It is noted that under these conditions, the velocity that the microball 8 obtains when it comes into contact with the microball seat 7 or the permeable microball stop abutment 11 is of the order of 80 cm/s. sea bream.

This speed is lower than the maximum permissible value of the valve in a reciprocating internal combustion engine when the valve is in contact with the seat with which it cooperates. The above-mentioned speed of 80 centimeters per second therefore guarantees the durability of the microball seat 7 on the one hand and the durability of the microball 8 on the other hand.
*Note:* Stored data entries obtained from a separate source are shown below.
Lemma leveraged_Inv : SetToken.Inv (SetToken.vars leveraged).
Proof.
  assert (HN : SetToken.Inv (SetToken.vars leveraged_new)).
  { apply SetToken.storage_constructor; apply (bool_decide_eq_true_1 _); vm_compute; reflexivity. }
  unfold leveraged. destruct (foldM _ _ _) as [c|] eqn:Q; [|exact HN].
  assert (HT : Forall (fun p : Address * SetToken.Call => SetToken.typed p.2) leveraged_calls) by (repeat constructor; by vm_compute).
  revert HT HN Q. generalize leveraged_new, leveraged_calls. intros c0 l HT. revert c0.
  induction HT as [|p l Hp _ IH]; intros c0 HI Q; cbn [foldM] in Q; [by apply Ok_inj in Q as <-|].
  apply bind_Ok_inv in Q as (c1 & Q1 & Q). eapply IH; [|exact Q]. by eapply SetToken.storage_exec.
Qed.

Lemma debt_lookup : ModuleBase.setTokens (world debt_state) !! "set"%string = Some leveraged.
Proof. apply lookup_singleton_eq. Qed.

Lemma debt_typed : typed "issuance" "set" debt_state.
Proof.
  constructor; [by vm_compute|by vm_compute|].
  unfold Controller.getModuleFee. apply (bool_decide_eq_true_1 _). vm_compute. reflexivity.
Qed.

Lemma debt_covered : covered "set" debt_state.
Proof.
  exists leveraged. split; [exact debt_lookup|]. split; [exact leveraged_Inv|].
  assert (EC : SetToken.components (SetToken.vars leveraged) = ["ETH"; "USDC"]%string) by (vm_compute; reflexivity).
  intros x u Hx Hu _. rewrite EC in Hx. apply elem_of_cons in Hx as [->|Hx%list_elem_of_singleton].
  - assert (Ok u = Ok (10 ^ 17)) as [= ->] by (rewrite <- Hu; vm_compute; reflexivity). apply Z.leb_le. by vm_compute.
  - subst x. assert (Ok u = Ok (10 ^ 6)) as [= ->] by (rewrite <- Hu; vm_compute; reflexivity). apply Z.leb_le. by vm_compute.
Qed.

Lemma leveraged_regular : regular hook_terms hook_slips (SetToken.vars leveraged).
Proof.
  assert (EC : SetToken.components (SetToken.vars leveraged) = ["ETH"; "USDC"]%string) by (vm_compute; reflexivity).
  assert (EE : SetToken.externalPositionModules (SetToken.position (SetToken.vars leveraged) "ETH") = []) by (vm_compute; reflexivity).
  assert (EU : SetToken.externalPositionModules (SetToken.position (SetToken.vars leveraged) "USDC") = ["aave"; "perp"]%string)
    by (vm_compute; reflexivity).
  split; intros x Hx; rewrite EC in Hx; apply elem_of_cons in Hx as [->|Hx%list_elem_of_singleton].
  - split; [reflexivity|]. rewrite EE. intros m v Hm. destruct (not_elem_of_nil m Hm).
  - subst x. split; [reflexivity|]. rewrite EU. intros m v [->|Hm%list_elem_of_singleton]%elem_of_cons Hv.
    + assert (Ok v = Ok (- (50 * 10 ^ 6))) as [= ->] by (rewrite <- Hv; vm_compute; reflexivity). split; [discriminate|intros E; discriminate E].
    + subst m. assert (Ok v = Ok (20 * 10 ^ 6)) as [= ->] by (rewrite <- Hv; vm_compute; reflexivity). split; [intros E; discriminate E|split; [reflexivity|discriminate]].
  - apply Z.leb_le. vm_compute. reflexivity.
  - subst x. apply Z.leb_le. vm_compute. reflexivity.
Qed.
The friction between the microball 8 and the interior of the guide cylindrical orifice 10 has very low energy due to friction, even when the guide cylindrical orifice 10 is positioned horizontally and thus perpendicular to the direction of gravity. It should also be noted that the dissipation of In fact, the weight of the microballs 8 is only 34 milligrams, according to the non-limiting example shown in FIGS. When doing so, it tends to interfere with the guide cylindrical orifice 10 that houses it.

The low maximum speed obtained by the microballs 8 and the low weight of the microballs 8 result from the low maximum velocity obtained by the microballs 8 and the low weight of the microballs 8 due to the low maximum velocity obtained by the microballs 8 and the low weight of the microballs 8 between each microball 8 and its microball seat 7 or between each microball 8 and its permeable microball stop abutment 11. Note that this gives a low unit kinetic energy of about 34 microjoules that is dissipated at the interface between.

The width of the microball seats 7 and the low kinetic energy dissipated on said seats ensure the durability of the steel microballs 8 and of the microball seats 7, also made of steel, with which they cooperate. do.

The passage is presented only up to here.